Input records →
(* ===== verification/Offset.v ===== *)
(** * Time-zone offsets as text (crates/oxide_builtins/src/temporal/common.rs, zoned_date_time.rs)

    The readers and the writer of numeric offsets.  Text is a list of bytes;
    [i64] is [Z]: an offset has at most 86399 seconds. *)

From stdpp Require Import base tactics numbers list option strings pretty.
From Stdlib Require Import NArith ZArith Lia.
From S2P Require Import Prelude Unicode Civil.

Open Scope N_scope.

Module Offset.
Definition is_ascii_digit (b : N) : bool := in_range 48 57 b.
Definition digit_value (b : N) : Z := Z.of_N (b - 48).

(** [acc * 10 + d] over digits. *)
Definition fold_digits (l : list N) : Z := foldl (λ acc b, (acc * 10 + digit_value b)%Z) 0%Z l.

(** The digits and the cursor after them.  [checked_mul] and [checked_add] cannot
    fail for the counts in use. *)
Definition parse_digits (bytes : list N) (cursor count : nat) : option (Z * nat) :=
  let e := (cursor + count)%nat in
  if (length bytes <? e)%nat then None
  else
    let digits := take count (drop cursor bytes) in
    if forallb is_ascii_digit digits then Some (fold_digits digits, e) else None.

Definition is_sign (b : N) : bool := (b =? 43) || (b =? 45).
Definition slice (bytes : list N) (i j : nat) : list N := take (j - i) (drop i bytes).

Definition parse_offset_seconds (bytes : list N) : option Z :=
  if negb (length bytes =? 6)%nat || negb (is_sign (bytes !!! 0%nat)) || negb (bytes !!! 3%nat =? 58) then None
  else if negb (forallb is_ascii_digit (slice bytes 1 3)) || negb (forallb is_ascii_digit (slice bytes 4 6)) then None
  else
    let hours := (digit_value (bytes !!! 1%nat) * 10 + digit_value (bytes !!! 2%nat))%Z in
    let minutes := (digit_value (bytes !!! 4%nat) * 10 + digit_value (bytes !!! 5%nat))%Z in
    if ((23 <? hours) || (59 <? minutes))%Z then None
    else
      let magnitude := (hours * 3600 + minutes * 60)%Z in
      Some (if bytes !!! 0%nat =? 45 then (- magnitude)%Z else magnitude).

Definition sign_of (bytes : list N) : option Z :=
  match bytes with
  | 43 :: _ => Some 1%Z
  | 45 :: _ => Some (-1)%Z
  | _ => None
  end.

Definition digits (bytes : list N) (i j : nat) : option Z :=
  if forallb is_ascii_digit (slice bytes i j) then Some (fold_digits (slice bytes i j)) else None.

Definition fixed_offset_seconds (bytes : list N) : option Z :=
  match sign_of bytes with
  | None => None
  | Some sign =>
      if (length bytes =? 6)%nat && (bytes !!! 3%nat =? 58) then
        match digits bytes 1 3 with
        | None => None
        | Some hour =>
            match digits bytes 4 6 with
            | None => None
            | Some minute => if ((hour <=? 23) && (minute <=? 59))%Z then Some (sign * (hour * 3600 + minute * 60))%Z else None
            end
        end
      else if (length bytes =? 3)%nat then
        match digits bytes 1 3 with
        | None => None
        | Some hour => if (hour <=? 23)%Z then Some (sign * hour * 3600)%Z else None
        end
      else if (length bytes =? 5)%nat then
        match digits bytes 1 3 with
        | None => None
        | Some hour =>
            match digits bytes 3 5 with
            | None => None
            | Some minute => if ((hour <=? 23) && (minute <=? 59))%Z then Some (sign * (hour * 3600 + minute * 60))%Z else None
            end
        end
      else if (length bytes =? 9)%nat && (bytes !!! 3%nat =? 58) && (bytes !!! 6%nat =? 58) then
        match digits bytes 1 3 with
        | None => None
        | Some hour =>
            match digits bytes 4 6 with
            | None => None
            | Some minute =>
                match digits bytes 7 9 with
                | None => None
                | Some second =>
                    if ((hour <=? 23) && (minute <=? 59) && (second <=? 59))%Z
                    then Some (sign * (hour * 3600 + minute * 60 + second))%Z else None
                end
            end
        end
      else None
  end.

Definition whole_minute_offset (bytes : list N) : option Z :=
  if (length bytes =? 9)%nat then None else fixed_offset_seconds bytes.

(** [bytes.get(cursor)] is a digit, a colon. *)
Definition digit_at (bytes : list N) (cursor : nat) : bool := match bytes !! cursor with Some b => is_ascii_digit b | None => false end.
Definition byte_at (bytes : list N) (cursor : nat) (b : N) : bool := match bytes !! cursor with Some c => c =? b | None => false end.

(** The loop that steps over the digits of a fraction. *)
Fixpoint skip_digits (fuel : nat) (bytes : list N) (cursor : nat) : nat :=
  match fuel with
  | O => cursor
  | S fuel => if digit_at bytes cursor then skip_digits fuel bytes (S cursor) else cursor
  end.

Definition parse_any_offset_seconds (bytes : list N) : option (Z * bool) :=
  match sign_of bytes with
  | None => None
  | Some sign =>
      match parse_digits bytes 1 2 with
      | None => None
      | Some (hour, cursor) =>
          let colon_format := byte_at bytes cursor 58 in
          match (if colon_format then parse_digits bytes (cursor + 1) 2
                 else if digit_at bytes cursor then parse_digits bytes cursor 2 else Some (0%Z, cursor)) with
          | None => None
          | Some (minute, cursor) =>
              match (if colon_format && byte_at bytes cursor 58 then
                       match parse_digits bytes (cursor + 1) 2 with Some (second, cursor) => Some (second, cursor, true) | None => None end
                     else if negb colon_format && digit_at bytes cursor then
                       match parse_digits bytes cursor 2 with Some (second, cursor) => Some (second, cursor, true) | None => None end
                     else Some (0%Z, cursor, false)) with
              | None => None
              | Some (second, cursor, has_seconds) =>
                  let cursor :=
                    if byte_at bytes cursor 46 || byte_at bytes cursor 44
                    then skip_digits (length bytes) bytes (S cursor) else cursor in
                  if negb (cursor =? length bytes)%nat || ((23 <? hour) || (59 <? minute) || (59 <? second))%Z then None
                  else Some (((hour * 3600 + minute * 60 + second) * sign)%Z, has_seconds)
              end
          end
      end
  end.

(** [{:02}] of a number that is not negative. *)
Definition pad2 (n : Z) : list N := (if (n <? 10)%Z then [48] else []) ++ bytes_of (pretty (Z.to_N n)).

Definition format_offset_seconds_text (offset_seconds : Z) : list N :=
  let sign := if (offset_seconds <? 0)%Z then 45 else 43 in
  let magnitude := Z.abs offset_seconds in
  if negb (Z.rem magnitude 60 =? 0)%Z
  then [sign] ++ pad2 (Z.quot magnitude 3600) ++ [58] ++ pad2 (Z.quot (Z.rem magnitude 3600) 60) ++ [58] ++ pad2 (Z.rem magnitude 60)
  else [sign] ++ pad2 (Z.quot magnitude 3600) ++ [58] ++ pad2 (Z.quot (Z.rem magnitude 3600) 60).

Definition round_offset_to_minutes (seconds : Z) : Z :=
  let sign := Z.sgn seconds in
  let magnitude := (Z.abs seconds + 30)%Z in
  (Z.quot magnitude 60 * 60 * sign)%Z.

Definition offset_matches (zone_offset_seconds input_offset_seconds : Z) (match_exactly : bool) : bool :=
  if match_exactly then (zone_offset_seconds =? input_offset_seconds)%Z
  else (round_offset_to_minutes zone_offset_seconds =? input_offset_seconds)%Z.
End Offset.

(** ** Facts *)

Module OffsetFacts.
Import Offset.

(** A number below one hundred as two digits. *)
Definition two (n : Z) : list N := [48 + Z.to_N (n / 10); 48 + Z.to_N (n mod 10)].

Lemma pad2_check : forallb (λ n, bool_decide (pad2 n = two n)) (seqZ 0 100) = true.
Proof. vm_compute. reflexivity. Qed.

Lemma pad2_two n : (0 <= n < 100)%Z → pad2 n = two n.
Proof.
  intros Hn. pose proof pad2_check as H. rewrite forallb_forall in H. specialize (H n). apply bool_decide_eq_true in H; [done|].
  apply list_elem_of_In, elem_of_seqZ. lia.
Qed.

Lemma two_digits n : (0 <= n < 100)%Z → forallb is_ascii_digit (two n) = true ∧ fold_digits (two n) = n.
Proof.
  intros Hn. assert (0 <= n / 10 <= 9 ∧ 0 <= n mod 10 <= 9)%Z as [H1 H2] by dlia. split.
  - unfold two. cbn [forallb]. unfold is_ascii_digit. rewrite !(proj2 (in_range_true 48 57 _)); [done|lia|lia].
  - unfold fold_digits, two, digit_value. cbn [foldl]. dlia.
Qed.

(** The two texts of an offset. *)
Definition minutes_text (sign : N) (h m : Z) : list N := sign :: two h ++ 58 :: two m.
Definition seconds_text (sign : N) (h m s : Z) : list N := sign :: two h ++ 58 :: two m ++ 58 :: two s.

Section text.
Context (sign : N) (sg : Z) (Hsign : sign_of [sign] = Some sg).
Context (h m s : Z) (Hh : (0 <= h < 24)%Z) (Hm : (0 <= m < 60)%Z) (Hs : (0 <= s < 60)%Z).

Lemma sign_any l : sign_of (sign :: l) = Some sg.
Proof. rewrite <- Hsign. reflexivity. Qed.

Lemma sign_not_colon : sign ≠ 58.
Proof. intros ->. discriminate. Qed.

Lemma fixed_minutes : fixed_offset_seconds (minutes_text sign h m) = Some (sg * (h * 3600 + m * 60))%Z.
Proof.
  unfold fixed_offset_seconds. unfold minutes_text at 1. rewrite sign_any.
  change ((length (minutes_text sign h m) =? 6)%nat && (minutes_text sign h m !!! 3%nat =? 58)) with true. cbn iota.
  unfold digits. change (slice (minutes_text sign h m) 1 3) with (two h). change (slice (minutes_text sign h m) 4 6) with (two m).
  destruct (two_digits h) as [-> ->]; [lia|]. destruct (two_digits m) as [-> ->]; [lia|].
  by rewrite (proj2 (Z.leb_le h 23)), (proj2 (Z.leb_le m 59)) by lia.
Qed.

Lemma fixed_seconds : fixed_offset_seconds (seconds_text sign h m s) = Some (sg * (h * 3600 + m * 60 + s))%Z.
Proof.
  unfold fixed_offset_seconds. unfold seconds_text at 1. rewrite sign_any.
  change ((length (seconds_text sign h m s) =? 6)%nat && (seconds_text sign h m s !!! 3%nat =? 58)) with false.
  change (length (seconds_text sign h m s) =? 3)%nat with false. change (length (seconds_text sign h m s) =? 5)%nat with false.
  change ((length (seconds_text sign h m s) =? 9)%nat && (seconds_text sign h m s !!! 3%nat =? 58) && (seconds_text sign h m s !!! 6%nat =? 58)) with true.
  cbn iota. unfold digits. change (slice (seconds_text sign h m s) 1 3) with (two h). change (slice (seconds_text sign h m s) 4 6) with (two m).
  change (slice (seconds_text sign h m s) 7 9) with (two s).
  destruct (two_digits h) as [-> ->]; [lia|]. destruct (two_digits m) as [-> ->]; [lia|]. destruct (two_digits s) as [-> ->]; [lia|].
  by rewrite (proj2 (Z.leb_le h 23)), (proj2 (Z.leb_le m 59)), (proj2 (Z.leb_le s 59)) by lia.
Qed.

Lemma parse_two bytes i n : (0 <= n < 100)%Z → take 2 (drop i bytes) = two n → (i + 2 <= length bytes)%nat → parse_digits bytes i 2 = Some (n, (i + 2)%nat).
Proof.
  intros Hn E Hl. unfold parse_digits. rewrite (proj2 (Nat.ltb_ge _ _)) by done. rewrite E. by destruct (two_digits n Hn) as [-> ->].
Qed.

Lemma any_minutes : parse_any_offset_seconds (minutes_text sign h m) = Some (((h * 3600 + m * 60 + 0) * sg)%Z, false).
Proof.
  unfold parse_any_offset_seconds. unfold minutes_text at 1. rewrite sign_any.
  rewrite (parse_two (minutes_text sign h m) 1 h) by (done || lia || (cbn; lia)). cbn [Nat.add].
  change (byte_at (minutes_text sign h m) 3 58) with true. cbn iota.
  rewrite (parse_two (minutes_text sign h m) 4 m) by (done || lia || (cbn; lia)). cbn [Nat.add].
  change (byte_at (minutes_text sign h m) 6 58) with false. cbn [andb negb].
  change (byte_at (minutes_text sign h m) 6 46 || byte_at (minutes_text sign h m) 6 44) with false. cbn iota.
  change (negb (6 =? length (minutes_text sign h m))%nat) with false. cbn [orb].
  rewrite (proj2 (Z.ltb_ge 23 h)), (proj2 (Z.ltb_ge 59 m)) by lia. done.
Qed.

Lemma any_seconds : parse_any_offset_seconds (seconds_text sign h m s) = Some (((h * 3600 + m * 60 + s) * sg)%Z, true).
Proof.
  unfold parse_any_offset_seconds. unfold seconds_text at 1. rewrite sign_any. set (t := seconds_text sign h m s).
  rewrite (parse_two t 1 h) by (done || lia || (cbn; lia)). cbn [Nat.add]. change (byte_at t 3 58) with true. cbn iota.
  rewrite (parse_two t 4 m) by (done || lia || (cbn; lia)). cbn [Nat.add]. change (byte_at t 6 58) with true. cbn [andb].
  rewrite (parse_two t 7 s) by (done || lia || (cbn; lia)). cbn [Nat.add].
  change (byte_at t 9 46 || byte_at t 9 44) with false. cbn iota. change (negb (9 =? length t)%nat) with false. cbn [orb].
  rewrite (proj2 (Z.ltb_ge 23 h)), (proj2 (Z.ltb_ge 59 m)), (proj2 (Z.ltb_ge 59 s)) by lia. done.
Qed.
End text.

(** An offset as its sign, hours, minutes and seconds. *)
Lemma offset_parts o : (Z.abs o < 86400)%Z → ∃ sign sg h m s, sign_of [sign] = Some sg ∧ (0 <= h < 24)%Z ∧ (0 <= m < 60)%Z ∧ (0 <= s < 60)%Z ∧
  o = (sg * (h * 3600 + m * 60 + s))%Z ∧ (s = 0 ↔ Z.rem o 60 = 0)%Z ∧
  format_offset_seconds_text o = if (s =? 0)%Z then minutes_text sign h m else seconds_text sign h m s.
Proof.
  intros Ho. set (a := Z.abs o).
  exists (if (o <? 0)%Z then 45 else 43), (if (o <? 0)%Z then -1 else 1)%Z, (Z.quot a 3600), (Z.quot (Z.rem a 3600) 60), (Z.rem a 60).
  assert (0 <= Z.quot a 3600 < 24 ∧ 0 <= Z.quot (Z.rem a 3600) 60 < 60 ∧ 0 <= Z.rem a 60 < 60)%Z as (Hh & Hm & Hs) by (unfold a; dlia).
  split_and!; try lia; [by destruct (o <? 0)%Z|..].
  { assert (a = Z.quot a 3600 * 3600 + Z.quot (Z.rem a 3600) 60 * 60 + Z.rem a 60)%Z as <- by (clear; clearbody a; dlia).
    unfold a. destruct (Z.ltb_spec o 0); lia. }
  { unfold a. rewrite Z.rem_abs_l by lia. split; lia. }
  unfold format_offset_seconds_text. fold a. rewrite !pad2_two by lia. by destruct (Z.rem a 60 =? 0)%Z.
Qed.
End OffsetFacts.

(** ** Theorems *)

(** Offsets as text.  The text written for an offset of less than a day is read
    back as the same offset by both readers; the general reader says that it
    has seconds exactly when it is not a whole number of minutes, and the
    reader for whole minutes accepts it exactly when it is. *)
Theorem offset_roundtrip o : (Z.abs o < 86400)%Z →
  let text := Offset.format_offset_seconds_text o in
  Offset.fixed_offset_seconds text = Some o ∧
  Offset.parse_any_offset_seconds text = Some (o, negb (Z.rem o 60 =? 0)%Z) ∧
  Offset.whole_minute_offset text = if (Z.rem o 60 =? 0)%Z then Some o else None.
Proof.
  intros Ho text. destruct (OffsetFacts.offset_parts o Ho) as (sign & sg & h & m & s & Hsg & Hh & Hm & Hs & Eo & Hz & Et).
  unfold text. rewrite Et. unfold Offset.whole_minute_offset. destruct (Z.eqb_spec s 0) as [E|Hne].
  - rewrite (OffsetFacts.fixed_minutes sign sg Hsg h m Hh Hm), (OffsetFacts.any_minutes sign sg Hsg h m Hh Hm).
    rewrite (proj2 (Z.eqb_eq _ _) (proj1 Hz E)). change (length (OffsetFacts.minutes_text sign h m) =? 9)%nat with false. cbn [negb].
    rewrite Eo, E. split_and!; [f_equal; lia|do 2 f_equal; lia|f_equal; lia].
  - rewrite (OffsetFacts.fixed_seconds sign sg Hsg h m s Hh Hm Hs), (OffsetFacts.any_seconds sign sg Hsg h m s Hh Hm Hs).
    rewrite (proj2 (Z.eqb_neq (Z.rem o 60) 0)) by (intros E; by apply Hne, Hz).
    change (length (OffsetFacts.seconds_text sign h m s) =? 9)%nat with true. cbn [negb]. rewrite Eo. split_and!; [done|do 2 f_equal; lia|done].
Qed.

Lemma offset_roundtrip_witness :
  Offset.format_offset_seconds_text (-5_400) = bytes_of "-01:30" ∧ Offset.fixed_offset_seconds (Offset.format_offset_seconds_text (-2_670)) = Some (-2_670)%Z.
Proof. split; [by vm_compute|]. apply (offset_roundtrip (-2_670)). by vm_compute. Defined.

Your instructions → Among the entries above, copy exactly only the lines starting with the one containing "45 :: _ => Some (-1)%Z" and going through the one containing "if forallb is_ascii_digit (slice", both ends included.

Task output →
  | 45 :: _ => Some (-1)%Z
  | _ => None
  end.

Definition digits (bytes : list N) (i j : nat) : option Z :=
  if forallb is_ascii_digit (slice bytes i j) then Some (fold_digits (slice bytes i j)) else None.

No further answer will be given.